Prior to working with the City of Rochester, Scott worked as a science teacher in New York City for five years. "I was doing some gardening with my students, and thought, 'man, I don't want to be in a classroom anymore,'" she says. "I love working with youth, but I felt like the classroom was just too restrictive. I wasn't inspired, and I didn't feel like I was doing a good job of inspiring my kids."

She switched things up, working at the Brooklyn Botanic Garden for a few years, coordinating an outreach program to Title 1 school students, bringing plants to the classroom. When she arrived in Rochester, she thought she'd adapt her experiences in education to recreation center programming. But those ideas quickly fell away.

"First I was like, 'I'm going to have a lesson plan, and we're going to have all these objectives...' then I was like, 'it's not going to happen,'" Scott says with a laugh.

At the rec centers, there's a basic week-to-week plan of giving the kids a taste of different nature-oriented ideas and activities, but the educational component is at times led by what the youth notice or how they respond to the environment, and answering their questions, she says.

Much of the time is spent on simple, unabashed discovery. "They're running around, picking up sticks, and just noticing things," Scott says. A big piece of it is getting the kids to slow down and look around to see that there's nature all around, even outside of the woods, she says.

This less-structured approach comes out of necessity — while there might be a core group of kids regularly involved in Earth Explorers, there are others who don't attend each week, and new faces periodically join in the fun.

The rec centers are completely open to the community, so one of the challenges is how to build on ideas or create a unit when you might have a completely different group of kids every day, Scott says.

Though the programming is open to all city residents between the ages of 6 and 18, Scott says the participants tend to skew younger. "Usually by the time they're 13, they're more interested in other things.
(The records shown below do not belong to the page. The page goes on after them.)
Lemma final_status_Healthy rc : final_status rc = Healthy <-> warning (counts rc) = 0 /\ error (counts rc) = 0.
Proof.
  unfold final_status. destruct (Z.eqb_spec (warning (counts rc)) 0), (Z.eqb_spec (error (counts rc)) 0); simpl; split; try done; by intros [? ?].
Qed.
Lemma with_severity_0 v fs : with_severity v fs = 0 <-> Forall (fun f => IntegrityFinding.severity f <> as_str v) fs.
Proof.
  unfold with_severity. rewrite Forall_forall. split.
  - intros E f Hf Hv. assert (Hin : f ∈ select (fun f => eqs (IntegrityFinding.severity f) (as_str v)) fs).
    { apply elem_of_select. by rewrite Hv, eqs_refl. }
    destruct (select _ _); [by apply elem_of_nil in Hin|simpl in E; lia].
  - intros Hne. destruct (select _ _) as [|f l] eqn:E; [done|]. exfalso.
    assert (Hin : f ∈ select (fun f => eqs (IntegrityFinding.severity f) (as_str v)) fs) by (rewrite E; left).
    apply elem_of_select in Hin as [Hv%eqs_true Hin]. by apply (Hne f Hin).
Qed.
Lemma harmless_severities rc fs : Forall (of_run rc) fs ->
  (with_severity Warning fs = 0 /\ with_severity Error fs = 0 <-> Forall (fun f => IntegrityFinding.severity f = as_str Info) fs).
Proof.
  intros Hr. rewrite !with_severity_0, !Forall_forall. rewrite Forall_forall in Hr. split.
  - intros [H1 H2] f Hf. destruct (Hr f Hf) as (_ & _ & v & Ev). specialize (H1 f Hf). specialize (H2 f Hf). rewrite Ev in *.
    by destruct v.
  - intros Hi. split; intros f Hf; rewrite (Hi f Hf); done.
Qed.
Lemma effect_referenced s rc seq fs r s' : scan_effect s rc seq fs r s' ->
  Forall (fun f => IntegrityFinding.run_id f ∈ IntegrityRun.id <$> integrity_runs (db s)) (integrity_findings (db s)) ->
  Forall (fun f => IntegrityFinding.run_id f ∈ IntegrityRun.id <$> integrity_runs (db s')) (integrity_findings (db s')).
Proof.
  intros [_ _ _ F Ho _ Hr _] Href.
  assert (Hrun : exists row, integrity_runs (db s') = integrity_runs (db s) ++ [row] /\ IntegrityRun.id row = run_id rc).
  { destruct r as [rep|e]; [destruct Hr as (_ & _ & _ & at_seq & R)|destruct Hr as [R|(at_ & at_seq & R)]]; eexists; split; exact R || done. }
  destruct Hrun as (row & R & Ei). rewrite F, R, fmap_app, Forall_app. split; (eapply Forall_impl; [done|]).
  - intros f Hf. apply elem_of_app. by left.
  - intros f [Ef _]. apply elem_of_app. right. simpl. rewrite Ei, Ef. left.
Qed.
Lemma report_explains s rc seq fs rep s' : scan_effect s rc seq fs (Ok rep) s' -> explains rep fs.
Proof.
  intros [_ _ _ _ Ho [Hs _] (Ec & _ & -> & _) _]. split; cbn [rep_run_id rep_counts rep_findings rep_findings_truncated rep_status report_of].
  - eapply Forall_impl; [exact Ho|]. by intros f [? _].
  - done.
  - done.
  - apply finding_summaries_length in Hs. rewrite length_take in Hs. rewrite Hs, Ec. cbn [total tally]. rewrite Z.ltb_lt. lia.
  - rewrite final_status_Healthy, Ec. by apply (harmless_severities rc).
Qed.
Lemma report_keeps s rc seq fs rep s' : scan_effect s rc seq fs (Ok rep) s' ->
  exists row, integrity_runs (db s') = integrity_runs (db s) ++ [row] /\ kept_as row rep.
Proof.
  intros [_ _ _ _ _ _ (Ec & Hm & -> & at_seq & E) _]. eexists. split; [exact E|]. by split.
Qed.
End Runs.
(* ===== verification/Config.v ===== *)
(** The settings of the server ([config.rs]): how the environment is read, the
    bounds a configuration is held to, and the state the service makes of it.

    A duration is a number of nanoseconds. [usize] has 64 bits. The syntax of a
    socket address is a parameter ([SocketAddrs]). *)
From stdpp Require Import prelude strings gmap list.
From Stdlib Require Import ZArith Ascii Lia.
From S2P Require Import Prelude Errors Contract Externals Validation Chunks Fingerprint Tables Store Storage Uploads.

Definition DEFAULT_BIND_ADDR : string := "127.0.0.1:8080".
(** [SocketAddr::from_str], which reads the default address. *)
Class SocketAddrs := {
  SocketAddr : Type;
  parse_socket_addr : string -> option SocketAddr;
  default_bind_addr : SocketAddr;
  default_bind_addr_valid : parse_socket_addr DEFAULT_BIND_ADDR = Some default_bind_addr;
}.

Definition from_secs (n : Z) : Z := n * 1000000000.
Definition as_secs (d : Z) : Z := d / 1000000000.
Definition from_hours (n : Z) : Z := from_secs (n * 3600).
Definition from_mins (n : Z) : Z := from_secs (n * 60).

Definition DEFAULT_DATA_DIR : string := "data".
Definition DEFAULT_MAX_REQUEST_BODY_BYTES : Z := 32 * 1024 * 1024.
Definition DEFAULT_MAX_CONCURRENCY : Z := 64.
Definition DEFAULT_MAX_DOWNLOAD_CONCURRENCY : Z := 8.
Definition DEFAULT_REQUEST_TIMEOUT : Z := from_secs 30.
Definition DEFAULT_CHUNK_SIZE_BYTES : Z := 4 * 1024 * 1024.
Definition DEFAULT_MAX_ARTIFACT_STORED_BYTES : Z := 1024 * 1024 * 1024.
Definition DEFAULT_MAX_ARTIFACT_ORIGINAL_BYTES : Z := 4 * 1024 * 1024 * 1024.
Definition DEFAULT_MAX_ARTIFACT_COUNT : Z := 128.
Definition DEFAULT_MAX_SNAPSHOT_STORED_BYTES : Z := 4 * 1024 * 1024 * 1024.
Definition DEFAULT_MAX_SNAPSHOT_ORIGINAL_BYTES : Z := 16 * 1024 * 1024 * 1024.
Definition DEFAULT_UPLOAD_EXPIRY : Z := from_hours 24.
Definition DEFAULT_ADMIN_DELETION_ENABLED : bool := false.
Definition DEFAULT_BLOB_GC_GRACE : Z := from_hours (90 * 24).
Definition DEFAULT_INTEGRITY_SCAN_CONCURRENCY : Z := 4.
Definition DEFAULT_INTEGRITY_SCAN_BUFFER_BYTES : Z := 64 * 1024.

Definition MIN_REQUEST_BODY_BYTES : Z := 1024.
Definition MAX_REQUEST_BODY_BYTES : Z := 64 * 1024 * 1024.
Definition MAX_CONCURRENCY : Z := 256.
Definition MAX_DOWNLOAD_CONCURRENCY : Z := 64.
Definition MAX_REQUEST_TIMEOUT : Z := from_mins 5.
Definition MIN_CHUNK_SIZE_BYTES : Z := 1024.
Definition MAX_CHUNK_SIZE_BYTES : Z := 32 * 1024 * 1024.
Definition MAX_ARTIFACT_BYTES : Z := 8 * 1024 * 1024 * 1024.
Definition MAX_ARTIFACT_COUNT : Z := 1024.
Definition MAX_SNAPSHOT_BYTES : Z := 64 * 1024 * 1024 * 1024.
Definition MIN_UPLOAD_EXPIRY : Z := from_mins 1.
Definition MAX_UPLOAD_EXPIRY : Z := from_hours 720.
Definition MIN_BLOB_GC_GRACE : Z := from_mins 1.
Definition MAX_BLOB_GC_GRACE : Z := from_hours (365 * 24).
Definition MAX_INTEGRITY_SCAN_CONCURRENCY : Z := 32.
Definition MIN_INTEGRITY_SCAN_BUFFER_BYTES : Z := 4 * 1024.
Definition MAX_INTEGRITY_SCAN_BUFFER_BYTES : Z := 1024 * 1024.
The 7-to-12 range of kids are excited to learn and try something new; they still seem to have that playful side of going into the woods in the winter and seeing what it's all about."

As puberty takes hold, imagination isn't necessarily cool anymore, Scott says. "But the 13-year-olds will go sledding, that's something they'll still do," she says.
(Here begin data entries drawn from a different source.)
Lemma uploads_stay_distinct_witness : upload_ids (db received) = [demo_upload]
  /\ NoDup (upload_ids (db received)) /\ demo_upload ∉ audit_ids (db received).
Proof.
  destruct (uploads_stay_distinct demo_state demo_limits_typed received reachable_received) as (H1 & H2 & _).
  assert (E : upload_ids (db received) = [demo_upload]) by by vm_compute.
  split_and!; [exact E|exact H1|]. apply H2. rewrite E. left.
Defined.
(** The completion publishes the snapshot, the deletion retires it. *)
Lemma reachable_recovered : reachable demo_state recovered.
Proof. do 2 (apply reachable_serve; [|done]). apply reachable_received. Qed.
Example recovered_catalogue : catalogue (db recovered) = empty_catalogue.
Proof. by vm_compute. Qed.
Definition demo_published : Published := published (db archived) (header demo_snapshot).
Example demo_published_artifacts :
  map (fun x => (pa_logical_path x.1, pa_original_size x.1, option_map sb_size x.2)) (p_artifacts demo_published)
  = [("logs/a.txt", 5, Some 5); ("logs/b.txt", 3, Some 4)]%string.
Proof. by vm_compute. Qed.
Lemma archived_catalogue : catalogue (db archived) = mkCatalogue [demo_published] [].
Proof. unfold catalogue. by rewrite archived_snapshots. Qed.
Lemma server_refines_archive_witness :
  rtc catalogue_step empty_catalogue (catalogue (db recovered))
  /\ (catalogue (db archived) = catalogue (db recovered)
      \/ (changes_catalogue (CompleteUpload demo_upload) = true
          /\ catalogue_step (catalogue (db recovered)) (catalogue (db archived)))).
Proof.
  apply (server_refines_archive demo_state demo_limits_typed calm_env (CompleteUpload demo_upload) recovered 0).
  - apply reachable_recovered.
  - exact I.
Defined.
Lemma published_snapshots_immutable_witness :
  demo_published ∈ c_published (catalogue (db deleted)) \/ p_id demo_published ∈ c_retired (catalogue (db deleted)).
Proof.
  apply (published_snapshots_immutable demo_state demo_limits_typed archived deleted demo_published).
  - apply reachable_archived.
  - apply rtc_once. exact (step_request demo_state archived calm_env (deletion demo_confirmation) 0 I).
  - rewrite archived_catalogue. left.
Defined.
Example deleted_catalogue : c_retired (catalogue (db deleted)) = [counter_uuid 12] /\ c_published (catalogue (db deleted)) = [].
Proof. by vm_compute. Qed.
(** The reads of the archive. *)
#[local] Instance demo_http : HttpLib := {
  base64_standard b := of_chars (repeat "A"%char (length b));
  base64_url b := of_chars (repeat "A"%char (length b));
  header_value_ok := visible }.
Lemma visible_letters n : visible (of_chars (repeat "A"%char n)) = true.
Proof. unfold visible. rewrite chars_of_chars. by induction n. Qed.
#[local] Instance demo_http_laws : HttpLaws demo_http.
Proof. split; [done|intros b; apply visible_letters..]. Qed.
#[local] Instance demo_stamps : FileStamps := { stamp _ _ := mkStamp 0 0 0 0 0 0 }.
Definition demo_artifact : ArtifactRow.row := default
  (ArtifactRow.mk "" "" "" "" None 0 "" "" 0 0) (artifact_rows (db archived) !! 1%nat).
Lemma demo_artifact_in : demo_artifact ∈ artifact_rows (db archived).
Proof. apply (list_elem_of_lookup_2 _ 1%nat). vm_compute. reflexivity. Qed.

Definition reconciling : res ReconciliationError unit * (Store * nat) :=
  reconcile_snapshot (H := calm_env) (Snapshot.id demo_snapshot) (archived, 0%nat).
Lemma reconciling_Ok : reconciling.1 = Ok tt.
Proof. by vm_compute. Qed.
Lemma reconcile_never_drifts_witness : exists q mrow m,
  live_snapshot_by_id (Snapshot.id demo_snapshot) (db archived) = Some q /\ projects (db archived) q mrow m.
Proof.
  pose proof (reconcile_never_drifts (EV := calm_env) demo_state demo_limits_typed (Snapshot.id demo_snapshot) archived 0%nat
    reachable_archived) as H.
  fold reconciling in H. pose proof reconciling_Ok as E. revert H E. destruct reconciling as [r [s' k]].
  cbn [fst]. intros [_ H] ->. exact H.
Defined.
The different rec centers offer different programming, from environmental to sports, arts, or STEM focuses — and city schools will provide transportation after school to any of the centers, but parents and guardians are responsible for pick up. Check out the chart that accompanies this story online for more information on specific programming offered at each center.
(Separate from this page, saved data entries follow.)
Lemma ends_ret {A} n (a : A) w (Q : A -> nat -> world -> Prop) : Q a n w -> ends n (Ret a) w Q.
Proof. intros HQ. by exists 1%nat, a, n, w. Qed.
Lemma ends_do {A X} n (c : Call Archive X) (k : X -> Prog Archive A) w x w' Q :
  perform t (refuses e n c) c (due c (meanwhile e n w)) = (x, w') ->
  ends (S n) (k x) w' Q -> ends n (Do c k) w Q.
Proof.
  intros E (fuel & a & n' & w'' & Hx & HQ). exists (S fuel), a, n', w''. cbn [exec]. by rewrite E.
Qed.
Lemma ends_loop {A X} n (body : Prog Archive (option X)) (k : X -> Prog Archive A) w Q :
  ends n (let! r := body in match r with Some x => k x | None => Loop body k end) w Q ->
  ends n (Loop body k) w Q.
Proof. intros (fuel & a & n' & w' & Hx & HQ). by exists (S fuel), a, n', w'. Qed.
Lemma exec_bind {A B} fuel : forall n (p : Prog Archive A) (f : A -> Prog Archive B) w a n' w' Q,
  exec fuel n p w = Some (a, n', w') -> ends n' (f a) w' Q -> ends n (bind p f) w Q.
Proof.
  induction fuel as [|fuel IH]; [done|]. intros n p f w a n' w' Q Hx Hf.
  destruct p as [a'|X c k|X body k]; cbn [exec bind] in *.
  - by simplify_eq.
  - destruct (perform _ _ _ _) as [x w1] eqn:E. eapply ends_do; [exact E|]. eauto.
  - apply ends_loop. specialize (IH _ _ f _ _ _ _ _ Hx Hf). rewrite bind_assoc in IH.
    erewrite (bind_ext body); [exact IH|]. by intros [x|].
Qed.
Lemma ends_mono {A} n (p : Prog Archive A) w (P Q : A -> nat -> world -> Prop) :
  ends n p w P -> (forall a n' w', P a n' w' -> Q a n' w') -> ends n p w Q.
Proof. intros (fuel & a & n' & w' & Hx & HP) H1. exists fuel, a, n', w'. auto. Qed.
Lemma ends_bind {A B} n (p : Prog Archive A) (f : A -> Prog Archive B) w Q :
  ends n p w (fun a n' w' => ends n' (f a) w' Q) -> ends n (bind p f) w Q.
Proof. intros (fuel & a & n' & w' & Hx & HQ). eapply exec_bind; eauto. Qed.
End running.

Section adequacy.
Context {Archive : Type} `{UuidLib} (t : Task) (e : Interference Archive).

Lemma step_call_at ts w X (c : Call Archive X) k fails x w' :
  ready c w -> perform t fails c w = (x, w') ->
  step (mkMachine w (<[t := Do c k]> ts)) (mkMachine w' (<[t := k x]> ts)).
Proof.
  intros Hr E. rewrite <-(insert_insert_eq ts t (k x) (Do c k)).
  eapply step_call; [apply lookup_insert_eq|exact Hr|exact E].
Qed.
Lemma step_loop_at ts (w : World Archive) X (body : Prog Archive (option X)) k :
  step (mkMachine w (<[t := Loop body k]> ts))
       (mkMachine w (<[t := let! r := body in match r with Some x => k x | None => Loop body k end]> ts)).
Proof.
  rewrite <-(insert_insert_eq ts t (let! r := body in _) (Loop body k)).
  apply step_loop, lookup_insert_eq.
Qed.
  • PHOTO COURTESY Vashon Jamal Broyld Sr.

Humboldt R-Center offers Earth Explorers programming year-round, but in the fairer seasons, Scott and her staff travel to six other rec centers to offer one activity per week that has some link to nature. "That could be a craft; cooking a healthy meal; or in the summertime, gardening," she says. And if there was enough interest at a specific center, the city could feasibly expand the year-round programming to another site.

In the warmer months, there's a focus on community gardens, facilitated by master gardeners through a partnership with Cornell Cooperative Extension. Several of the centers have raised-bed vegetable gardens, which organizers are planning to expand in the coming spring. Earth Explorers also partook in a volunteer program with The Friends of Washington Grove, in which kids learned to identify and remove invasive plants, discussed their negative impact, and helped plant native species in the grove.

Humboldt also has a green magnet program, with year-round environmental education. Every Wednesday, a van picks up participants and brings them to a park, where they engage in scavenger hunts, games, hiking, and nature observation.

Some community members might think going to Washington Grove or Seneca Park, for example, is a commonplace activity, Scott says. "But to the kids, it's like, 'Whoa. Where are we?'"

In late December, Earth Explorers partnered with Earth Works Institute for a winter day camp for the Humboldt youth at the Bayview YMCA, which entailed outdoor nature survival programming such as fire-building, hiking, foraging, and building structures.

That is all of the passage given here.